Re: Parallel hints in PostgreSQL with consistent perfromance

Tomas Vondra <tomas.vondra@xxxxxxxxxxxxxxxx> · Wed, 27 Dec 2023 15:15:11 +0100

On 12/27/23 14:15, mohini mane wrote:
> Hello Team,
> I observed that increasing the degree of parallel hint* *in the SELECT
> query did not show performance improvements.
> Below are the details of sample execution with EXPLAIN ANALYZE
> *PostgreSQL Version:* v15.5
> 
> *Operating System details:* RHL 7.x
> Architecture:          x86_64
> CPU op-mode(s):        32-bit, 64-bit
> Byte Order:            Little Endian
> CPU(s):                16
> On-line CPU(s) list:   0-15
> Thread(s) per core:    1
> Core(s) per socket:    16
> Socket(s):             1
> NUMA node(s):          1
> Vendor ID:             GenuineIntel
> CPU family:            6
> Model:                 79
> Model name:            Intel(R) Xeon(R) CPU E5-2673 v4 @ 2.30GHz
> Stepping:              1
> CPU MHz:               2294.684
> BogoMIPS:              4589.36
> Hypervisor vendor:     Microsoft
> Virtualization type:   full
> L1d cache:             32K
> L1i cache:             32K
> L2 cache:              256K
> L3 cache:              51200K
> NUMA node0 CPU(s):     0-15
> 
> *PostgreSQL Query:* 
> Sample sql executed through psql command prompt
> force_parallel_mode=on; max_parallel_workers_per_gather=200;
> max_parallel_workers=6
> 
> explain analyze select /*+ PARALLEL(A 6) */ ctid::varchar,
>  md5("col1"||'~'||"col7"||'~'||"col9"::varchar) ,
> md5("id"||'~'||"gender"||'~'||"firstname"||'~'||"lastname"||'~'||"address"||'~'||"city"||'~'||"salary"||'~'||"pincode"||'~'||"sales"||'~'||"phone"||'~'||"amount"||'~'||"dob"||'~'||"starttime"||'~'||"timezone"||'~'||"status"||'~'||"timenow"||'~'||"timelater"||'~'||"col2"||'~'||"col3"||'~'||"col4"||'~'||"col5"||'~'||"col6"||'~'||"col8"||'~'||"col10"||'~'||"col11"||'~'||"col12"||'~'||"col13"||'~'||"col14"||'~'||"col15"||'~'||"col16"||'~'||"col17"::varchar) ,  md5('@'||"col1"||'~'||"col7"||'~'||"col9"::varchar)  from "sp_qarun"."basic2" A  order by 2,4,3;
> 

Postgres doesn't support hints, so the /* ... */ part of the query is
just a comment and doesn't effect the parallelism at all. The main thing
influencing that are the GUC values you set before.

> *Output:*
> PSQL query execution with hints 6 for 1st time => 203505.402 ms
> PSQL query execution with hints 6 for 2nd time => 27920.272 ms
> PSQL query execution with hints 6 for 3rd time => 27666.770 ms
> Only 6 workers launched, and there is no reduction in execution time
> even after increasing the degree of parallel hints in select query.
> 

It's unclear if what exactly you changed, and what case you're comparing
the timing to. As I explained earlier, the hint comment has no effect.
So if that's what you increased, it's not surprising the timing does not
change.

Also, max_parallel_workers is the maximum total number of parallel
workers, i.e. it's upper bound of max_parallel_workers_per_gather. So if
you set it to 6, there will never be more than 6 workers, no matter what
value max_parallel_workers_per_gather is set to.

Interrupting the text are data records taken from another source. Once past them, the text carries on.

(* ===== verification/StoreRefinement.v ===== *)
(** * Both metadata stores refine the abstract machine

    Sequences of operations on the in-memory store and on Postgres, from an
    empty store, are runs of the machine of [Metadata.v]; and what a sweep and
    an upload do to the ages of Postgres rows. *)
From S2P Require Import Prelude Str Protocol Api Json Records Metadata MetadataProofs.
From S2P Require Import MemoryMetadata PostgresMetadata PostgresProofs.

Local Open Scope string_scope.
Local Open Scope mbx_scope.

(** Nothing visible, no result, no manifest. *)
Definition empty_view `{Records} : MetaView :=
  mkMetaView (fun _ _ => false) (fun _ _ => None) (fun _ _ => None).

Section Memory.
Context `{RecordsLaws}.

(** C26. The in-memory store is a store: from an empty one, every sequence of
    operations is answered as the abstract machine allows, ending with the
    contents it ends with. Its operations never fail, but for a commit whose
    result cannot be encoded. *)
Theorem memory_refines ops s' rs
    (Hu64 : Forall op_u64 ops)
    (Hrun : run_ops ops MemoryMetadata.default_store = (s', rs)) :
  spec_run empty_view ops rs (MemoryMetadata.view s') /\
  Forall2 (fun op r => is_ok r = true \/
    exists ns d result, op = OpCommit ns d result /\ is_ok (result_to_vec result) = false) ops rs.
Proof.
  split.
  - apply run_ops_refines in Hrun as [_ Hrun]; [exact Hrun| |done].
    apply MemoryMetadata.wf_default.
  - assert (MemoryMetadata.wf MemoryMetadata.default_store) as Hwf
      by apply MemoryMetadata.wf_default.
    revert rs Hwf Hrun. generalize MemoryMetadata.default_store.
    induction Hu64 as [|op ops Hop Hu64 IH]; intros s rs Hwf; cbn; [intros [= <- <-]; constructor|].
    destruct (run_op op s) as [s1 a] eqn:E. destruct (run_ops ops s1) as [s2 rest] eqn:E2.
    intros [= -> <-]. pose proof (run_op_refines _ _ _ _ Hwf Hop E) as [Hwf1 _].
    constructor; [|eapply IH; [|exact E2]; exact Hwf1].
    destruct op; cbn [run_op] in E; apply answer_inv in E as (q & E & ->);
      try (injection E as <- <-; by left); try (cbn in E).
    + rewrite (MemoryMetadata.get_view _ _ _ Hwf) in E. injection E as <- <-. by left.
    + unfold MemoryMetadata.get_batch in E. rewrite (MemoryMetadata.get_batch_view _ _ _ _ Hwf) in E.
      injection E as <- <-. by left.
    + unfold MemoryMetadata.commit, m_bind, m_lift in E.
      destruct (result_to_vec r) as [encoded|e] eqn:He.
      * destruct (MemoryMetadata.entries s !! _); injection E as <- <-; by left.
      * right. exists ns, d, r. by rewrite He.
    + unfold MemoryMetadata.commit_manifest in E. destruct (negb _); injection E as <- <-; by left.
Qed.
End Memory.

Section Postgres.
Context `{RecordsLaws} `{!Database}.
Import PostgresMetadata.

Definition empty_tables : Tables := mkTables ∅ ∅ ∅.

Lemma empty_tables_wf : db_wf empty_tables.
Proof. split; apply map_Forall_empty. Qed.

Lemma empty_tables_view : view_of empty_tables ≡ empty_view.
Proof.
  split; [|split]; intros ns d; cbn; rewrite lookup_empty; destruct (representable d); done.
Qed.

(** The Postgres store is a store, whatever the database's faults: every
    sequence of operations on a fresh database is answered as the abstract
    machine allows, each failed one having taken effect as a whole or not at
    all, and the rows stay well-formed. *)
Theorem postgres_refines ops n s' rs
    (Hu64 : Forall op_u64 ops) (Hrun : run_ops ops (mk empty_tables n) = (s', rs)) :
  db_wf (tables s') /\ spec_run (view_of empty_tables) ops rs (view_of (tables s')) /\
  view_of empty_tables ≡ empty_view.
Proof.
  apply run_ops_refines in Hrun as [Hwf Hrun]; [|apply empty_tables_wf|done].
  split; [done|]. split; [done|apply empty_tables_view].
Qed.

(** ** Ages *)

(** The JSON a digest is written as, and Postgres' reading of its size. *)
Definition digest_value (d : Digest) (v : Value) : Prop :=
  is_object v = true /\
  value_get v "algorithm" = Some (JString (digest_algorithm d)) /\
  value_get v "hash" = Some (JString (digest_hash d)) /\
  exists n, value_get v "size" = Some n /\ as_u64 n = Some (digest_size d).

Definition optional_digest_value (o : option Digest) (v : option Value) : Prop :=
  match o with
  | Some d => exists v', v = Some v' /\ digest_value d v'
  | None => is_json_object v = None
  end.

Class ResultJsonLaws : Prop := {
  result_metadata_value r v :
    result_to_value r = Ok v -> optional_digest_value (result_metadata r) (value_get v "metadata");
  result_root_value r v :
    result_to_value r = Ok v -> optional_digest_value (output_root r) (value_get v "output_root");
  jsonb_bigint_u64 v n :
    as_u64 v = Some n ->
    jsonb_bigint v = if (n <? 2 ^ 63)%N then Ok (Some (Z.of_N n))
                     else Err (OtherError "bigint out of range");
}.
Context `{!ResultJsonLaws}.

Lemma blob_present_spec db ns d v :
  digest_value d v -> blob_absent db ns v = Ok false -> view_blob (view_of db) ns d = true.
Proof.
  intros (_ & Ha & Hh & n & Hs & Hn). unfold blob_absent, text_of.
  rewrite Ha, Hh, Hs, (jsonb_bigint_u64 _ _ Hn). cbn.
  destruct (N.ltb_spec (digest_size d) (2 ^ 63)) as [Hlt|]; cbn; [|done].
  apply representable_spec in Hlt. rewrite Hlt, key_of_representable by done.
  destruct (namespace_blobs db !! _); [|done]. by intros _.
Qed.

(** The field of a row that does not dangle names a visible blob. *)
Lemma dangling_field_spec db ns r v d :
  result_to_value r = Ok v -> dangling db ns v = Ok false ->
  (result_metadata r = Some d \/ output_root r = Some d) -> view_blob (view_of db) ns d = true.
Proof.
  intros Hv Hd Hr. unfold dangling in Hd.
  apply result_bind_ok in Hd as (b1 & H1' & (b2 & H2' & [= Hb])%result_bind_ok).
  apply orb_false_iff in Hb as [-> ->].
  pose proof (result_metadata_value _ _ Hv) as Hm. pose proof (result_root_value _ _ Hv) as Ho.
  destruct Hr as [Hr|Hr]; rewrite Hr in *; cbn in Hm, Ho.
  - destruct Hm as (v' & Hv' & Hdv). rewrite Hv' in H1'. cbn in H1'.
    rewrite (proj1 Hdv) in H1'. by eapply blob_present_spec.
  - destruct Ho as (v' & Hv' & Hdv). rewrite Hv' in H2'. cbn in H2'.
    rewrite (proj1 Hdv) in H2'. by eapply blob_present_spec.
Qed.

(** How many rows a table has lost. *)
Definition rows_gone {V} (before after : gmap Key V) : N := N.of_nat (size before - size after).

(** C31. A successful sweep takes exactly what is older than the given number of
    days, at the database's time when its transaction began: the blobs created
    before, the manifests not updated since, and the action results that refer
    to a blob their namespace does not hold afterwards. So no result is left
    that dangles, every other row is kept as it was, and the answer counts the
    rows that are gone. *)
Theorem sweep_leaves_no_dangling days s s' out
    (Hwf : db_wf (tables s)) (Hsweep : sweep days s = (s', Ok out)) :
  let cutoff := (exec_now (execution (queries s)) - Z.of_N days * (24 * 60 * 60 * 1000000))%Z in
  (forall ns action r d, view_result (view_of (tables s')) ns action = Some r ->
     result_metadata r = Some d \/ output_root r = Some d ->
     view_blob (view_of (tables s')) ns d = true) /\
  (forall key row, namespace_blobs (tables s') !! key = Some row <->
     namespace_blobs (tables s) !! key = Some row /\ (cutoff <= created_at row)%Z) /\
  (forall key row, action_manifests (tables s') !! key = Some row <->
     action_manifests (tables s) !! key = Some row /\ (cutoff <= updated_at row)%Z) /\
  (forall key v, action_results (tables s') !! key = Some v <->
     action_results (tables s) !! key = Some v /\ dangling (tables s') key.1.1.1 v = Ok false) /\
  out = mkSweepOutcome
    (rows_gone (namespace_blobs (tables s)) (namespace_blobs (tables s')))
    (rows_gone (action_results (tables s)) (action_results (tables s')))
    (rows_gone (action_manifests (tables s)) (action_manifests (tables s'))).
Proof.
  pose proof (sweep_shrinks _ _ _ _ Hsweep) as Hshrink.
  apply sweep_spec in Hsweep as [[_ [e He]]|(db1 & db2 & n1 & n2 & n3 & E1 & E2 & E3 & Hout)];
    [done|]. cbv zeta in *. set (now := exec_now (execution (queries s))) in *.
  change (24 * 60 * 60 * 1000000)%Z with DAY.
  injection E1 as <- <-. pose proof (delete_dangling_counts _ _ _ _ E2) as Hn2.
  apply delete_dangling_spec in E2 as (Hb & Hm & Hr).
  assert (action_results (tables s') = action_results db2 /\
    namespace_blobs (tables s') = namespace_blobs db2) as [Hra Hba]
    by (by injection E3 as <- _).
  assert (action_manifests (tables s') = filter (fun kv => ~ (updated_at kv.2 < now - Z.of_N days * DAY)%Z)
      (action_manifests (tables s)) /\
    n3 = rows_gone (action_manifests (tables s)) (action_manifests (tables s'))) as [Hma Hn3].
  { change (action_manifests (tables s)) with (action_manifests (with_blobs (fun _ => filter (fun kv =>
      ~ (created_at kv.2 < now - Z.of_N days * DAY)%Z) (namespace_blobs (tables s))) (tables s))).
    rewrite <-Hm. by injection E3 as <- <-. }
  assert (forall ns v, dangling (tables s') ns v = Ok false <->
    dangling (with_blobs (fun _ => filter (fun kv => ~ (created_at kv.2 < now - Z.of_N days * DAY)%Z)
      (namespace_blobs (tables s))) (tables s)) ns v = Ok false) as Hd.
  { intros ns v. unfold dangling, blob_absent. rewrite Hba, Hb. done. }
  split; [|split; [|split; [|split]]].
  - intros ns action r d Hv Href. cbn in Hv. destruct (representable action); [|done].
    apply bind_Some in Hv as (v & Hv & Hdec).
    assert (action_results (tables s) !! key_of ns action = Some v) as Hv0
      by (eapply lookup_weaken; [exact Hv|apply Hshrink]).
    destruct Hwf as [Hwr _ _]. destruct (Hwr _ _ Hv0) as (_ & r' & Hr').
    rewrite (decoded_value_ok _ _ Hr') in Hdec. injection Hdec as <-.
    eapply dangling_field_spec; [exact Hr'| |exact Href].
    apply Hd. rewrite Hra in Hv. by apply Hr in Hv as [_ Hv].
  - intros key row. rewrite Hba, Hb. cbn. rewrite map_lookup_filter_Some. cbn. by rewrite Z.nlt_ge.
  - intros key row. rewrite Hma, map_lookup_filter_Some. cbn. by rewrite Z.nlt_ge.
  - intros key v. rewrite Hra, Hr, Hd. done.
  - destruct Hout as [[= ->]|[e [=]]]. rewrite Hn3, Hn2, Hra, Hba, Hb. done.
Qed.

(** A row's age follows the object's: an upload that wrote the object
    starts it at the time of the query, one that found it already there keeps
    the age the row had, and only a namespace's first row for an object that
    was already there starts young. Reads never change it. *)
Theorem register_blob_age ns d stored s s' :
  register_blob ns d stored s = (s', Ok tt) ->
  exists now row, namespace_blobs (tables s') !! key_of ns d = Some row /\
    last_accessed_at row = now /\
    created_at row =
      match stored, namespace_blobs (tables s) !! key_of ns d with
      | PutAlreadyExists, Some old => created_at old
      | _, _ => now
      end.
Proof.
  intros [[_ [e He]]|(now & tb & a & Ha & -> & _)]%execute_spec; [done|].
  unfold upsert_blob in Ha. apply result_bind_ok in Ha as (_ & _ & [= <- <-]).
  exists now. eexists. cbn. rewrite lookup_insert_eq. split; [done|].
  destruct (namespace_blobs (tables s) !! key_of ns d), stored; done.
Qed.

End Postgres.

FWIW force_parallel_more is really meant for testing (in the context of
developing the database itself), it's hardly the thing you should do in
any other case, like for example testing performance.

> *Table Structure:*
> create table basic2(id int,gender char,firstname varchar(3000),
> lastname varchar(3000),address varchar(3000),city varchar(900),salary
> smallint,
> pincode bigint,sales numeric,phone real,amount double precision,
> dob date,starttime timestamp,timezone TIMESTAMP WITH TIME ZONE,
> status boolean,timenow time,timelater TIME WITH TIME ZONE,col1 int,
> col2 char,col3 varchar(3000),col4 varchar(3000),col5 varchar(3000),
> col6 varchar(900),col7 smallint,col8 bigint,col9 numeric,col10 real,
> col11 double precision,col12 date,col13 timestamp,col14 TIMESTAMP WITH
> TIME ZONE,
> col15 boolean,col16 time,col17 TIME WITH TIME ZONE,primary
> key(col1,col7,col9)); 
> 
> *Table Data:* 1000000 rows with each Row has a size of 20000.
> 

Without the data we can't actually try running the query.

In general it's a good idea to show the "explain analyze" output for the
cases you're comparing. Not only that shows what the database is doing,
it also shows timings for different parts of the query, how many workers
were planned / actually started etc.

regards

-- 
Tomas Vondra
EnterpriseDB: http://www.enterprisedb.com
The Enterprise PostgreSQL Company